MATERIAL FOR THIS TASK Start Marker

Lemma zero_rest_ok k fuel n s vaddr r memsz :
  sp_ok n s -> (k < fuel)%nat -> memsz - r <= Z.of_nat k -> 0 <= vaddr -> 0 <= r -> vaddr + memsz < 4294967296 ->
  (forall b, vaddr + r <= b < vaddr + memsz -> is_Some (peek s b)) ->
  exists s', zero_rest fuel s vaddr r memsz = Ret s' /\ sp_ok n s' /\
    forall b, peek s' b = if (vaddr + r <=? b) && (b <? vaddr + memsz) then Some 0 else peek s b.
Proof.
  revert fuel s r. induction k as [|k IH]; intros fuel s r Hok Hf Hk Hv Hr Hb Hm; (destruct fuel as [|fuel]; [lia|]); cbn [zero_rest].
  1: destruct (Z.ltb_spec r memsz); [lia|]. 2: destruct (Z.ltb_spec r memsz).
  1,3: exists s; split; [done|]; split; [done|]; intros b; destruct (Z.leb_spec (vaddr + r) b), (Z.ltb_spec b (vaddr + memsz)); cbn; done || lia.
  rewrite (u32_small (vaddr + r)) by lia. destruct (poke_ok n s (vaddr + r) 0 Hok) as (s1 & -> & Hok1 & Hp1); [apply Hm; lia|]. cbn [mbind outcome_bind].
  rewrite u32_small by lia. destruct (IH fuel s1 (r + 1)) as (s' & -> & Hok' & Hp'); [done|lia|lia|lia|lia|lia| |].
  { intros b Hbb. rewrite Hp1. destruct (Z.eqb_spec b (vaddr + r)); [by eexists|]. apply Hm. lia. }
  exists s'. split; [done|]. split; [done|]. intros b. rewrite Hp', Hp1.
  destruct (Z.leb_spec (vaddr + (r + 1)) b), (Z.ltb_spec b (vaddr + memsz)), (Z.leb_spec (vaddr + r) b); try lia; cbn [andb];
    destruct (Z.eqb_spec b (vaddr + r)); try lia; done.
Qed.

End Runs.

Section Loaded.
Context {S : Type} `{AddressSpaceOk S}.
Context (read : Z -> Z -> list Z).

(** A segment the code can load: it begins on a page, its bytes in memory are in range and
    the file has as many as the header says. *)
Record segment_ok (p : Elf32_Phdr) : Prop := {
  so_aligned : p_vaddr p mod 0x1000 = 0;
  so_size : 0 <= p_vaddr p /\ 0 <= p_filesz p <= p_memsz p /\ p_vaddr p + p_memsz p + 0x1000 <= 4294967296;
  so_range a : p_vaddr p <= a < p_vaddr p + p_memsz p -> sp_range a;
  so_file : Z.of_nat (length (read (p_offset p) (p_filesz p))) = p_filesz p
}.

Definition pages_for (p : Elf32_Phdr) : nat := Z.to_nat ((p_memsz p + 0xFFF) / 0x1000).

(** The byte of the segment at an offset. *)
Definition segment_byte (p : Elf32_Phdr) (i : Z) : Z :=
  if i <? p_filesz p then u8 (byte_at (read (p_offset p) (p_filesz p)) i) else 0.


Definition inside (p : Elf32_Phdr) (b : Z) : Prop := p_vaddr p <= b < p_vaddr p + p_memsz p.

Lemma load_segment_ok n s p :
  sp_ok (pages_for p + n) s -> segment_ok p ->
  exists s', load_segment read s p = Ret s' /\ sp_ok n s' /\
    (forall b, inside p b -> peek s' b = Some (segment_byte p (b - p_vaddr p))) /\
    (forall b v, ~ inside p b -> peek s b = Some v -> peek s' b = Some v).
Proof.
  intros Hok [Ha (Hv & Hf & Hend) Hr Hfile]. unfold load_segment.
  assert (0 <= p_memsz p / 0x1000 /\ p_memsz p <= 0x1000 * ((p_memsz p + 0xFFF) / 0x1000) /\ (p_memsz p + 0xFFF) / 0x1000 <= p_memsz p / 0x1000 + 1) as (Hd0 & Hd1 & Hd2)
    by (Z.to_euclidean_division_equations; lia).
  rewrite (u32_small (p_vaddr p + p_memsz p)) by lia.
  destruct (back_pages_ok (pages_for p) (Datatypes.S (Z.to_nat (p_memsz p / 0x1000 + 1))) n s (p_vaddr p) (p_vaddr p + p_memsz p) Hok) as (s1 & -> & Hok1 & Hm1 & Hk1);
    [unfold pages_for; lia|done|lia|lia|unfold pages_for; lia|done|].
  cbn [mbind outcome_bind]. set (bs := take (Z.to_nat (p_filesz p)) (read (p_offset p) (p_filesz p))).
  assert (bs = read (p_offset p) (p_filesz p)) as Ebs by (apply take_ge; lia).
  assert (Z.of_nat (length bs) = p_filesz p) as Hlen by (by rewrite Ebs).
  destruct (poke_all_ok n s1 (p_vaddr p) bs) as (s2 & -> & Hok2 & Hp2); [done|lia|lia|intros; apply Hm1; lia|]. cbn [mbind outcome_bind].
  destruct (zero_rest_ok (Z.to_nat (p_memsz p - p_filesz p)) (Datatypes.S (Z.to_nat (p_memsz p - p_filesz p))) n s2 (p_vaddr p) (p_filesz p) (p_memsz p) Hok2)
    as (s3 & -> & Hok3 & Hp3); [lia|lia|lia|lia|lia| |].
  { intros b Hb. rewrite Hp2. destruct (_ && _); [by eexists|]. apply Hm1. lia. }
  exists s3. split; [done|]. split; [done|]. rewrite Hlen in Hp2. unfold inside, segment_byte. split.
  - intros b Hb. rewrite Hp3, Hp2. rewrite <- Ebs.
    destruct (Z.leb_spec (p_vaddr p + p_filesz p) b), (Z.ltb_spec b (p_vaddr p + p_memsz p)), (Z.ltb_spec (b - p_vaddr p) (p_filesz p)),
      (Z.leb_spec (p_vaddr p) b), (Z.ltb_spec b (p_vaddr p + p_filesz p)); try lia; done.
  - intros b v Hb Hpk. rewrite Hp3, Hp2.
    destruct (Z.leb_spec (p_vaddr p + p_filesz p) b), (Z.ltb_spec b (p_vaddr p + p_memsz p)),
      (Z.leb_spec (p_vaddr p) b), (Z.ltb_spec b (p_vaddr p + p_filesz p)); try lia; cbn [andb]; by apply Hk1.
Qed.

(** The segments that are loaded, and the pages they need. *)
Definition loadable (ps : list Elf32_Phdr) : list Elf32_Phdr := filter (fun p => p_type p = PT_LOAD) ps.
Definition pages_of (ps : list Elf32_Phdr) : nat := sum_list (pages_for <$> loadable ps).

(** No byte belongs to two segments. *)
Fixpoint apart (ps : list Elf32_Phdr) : Prop :=
  match ps with
  | [] => True
  | p :: ps' => Forall (fun q => forall b, inside p b -> ~ inside q b) ps' /\ apart ps'
  end.

Lemma load_segments_ok n s ps :
  sp_ok (pages_of ps + n) s -> Forall segment_ok (loadable ps) -> apart (loadable ps) ->
  exists s', load_segments read s ps = Ret s' /\ sp_ok n s' /\
    (forall p b, p ∈ loadable ps -> inside p b -> peek s' b = Some (segment_byte p (b - p_vaddr p))) /\
    (forall b v, Forall (fun p => ~ inside p b) (loadable ps) -> peek s b = Some v -> peek s' b = Some v).
Proof.
  revert s. induction ps as [|p ps IH]; intros s Hok Hseg Hap; cbn [load_segments].
  { exists s. split; [done|]. split; [done|]. split; [by intros p b ?%elem_of_nil|done]. }
  unfold pages_of, loadable in *. rewrite filter_cons in *. destruct (Z.eqb_spec (p_type p) PT_LOAD) as [Et|Hne].
  - rewrite decide_True in * by done. cbn [fmap list_fmap sum_list sum_list_with] in Hok. apply Forall_cons in Hseg as [Hp Hseg]. destruct Hap as [Hap1 Hap].
    rewrite <- Nat.add_assoc in Hok. destruct (load_segment_ok _ s p Hok Hp) as (s1 & -> & Hok1 & Hin1 & Hout1). cbn [mbind outcome_bind].
    destruct (IH s1 Hok1 Hseg Hap) as (s' & -> & Hok' & Hin' & Hout'). exists s'. split; [done|]. split; [done|]. split.
    + intros q b [->|Hq]%elem_of_cons Hb; [|by apply Hin']. apply Hout'; [|by apply Hin1].
      eapply Forall_impl; [exact Hap1|]. intros q Hq. by apply Hq.
    + intros b v [Hb Hbs]%Forall_cons Hpk. apply Hout'; [done|]. by apply Hout1.
  - rewrite decide_False in * by done. cbn [mbind outcome_bind]. by apply IH.
Qed.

MATERIAL FOR THIS TASK End Marker

YOUR ASSIGNMENT: Your answer should be the lines above, from the line containing "sp_ok (pages_of ps" up to and including the line containing "(forall p b, p", reproduced exactly and with nothing else.

WRITTEN ANSWER:
  sp_ok (pages_of ps + n) s -> Forall segment_ok (loadable ps) -> apart (loadable ps) ->
  exists s', load_segments read s ps = Ret s' /\ sp_ok n s' /\
    (forall p b, p ∈ loadable ps -> inside p b -> peek s' b = Some (segment_byte p (b - p_vaddr p))) /\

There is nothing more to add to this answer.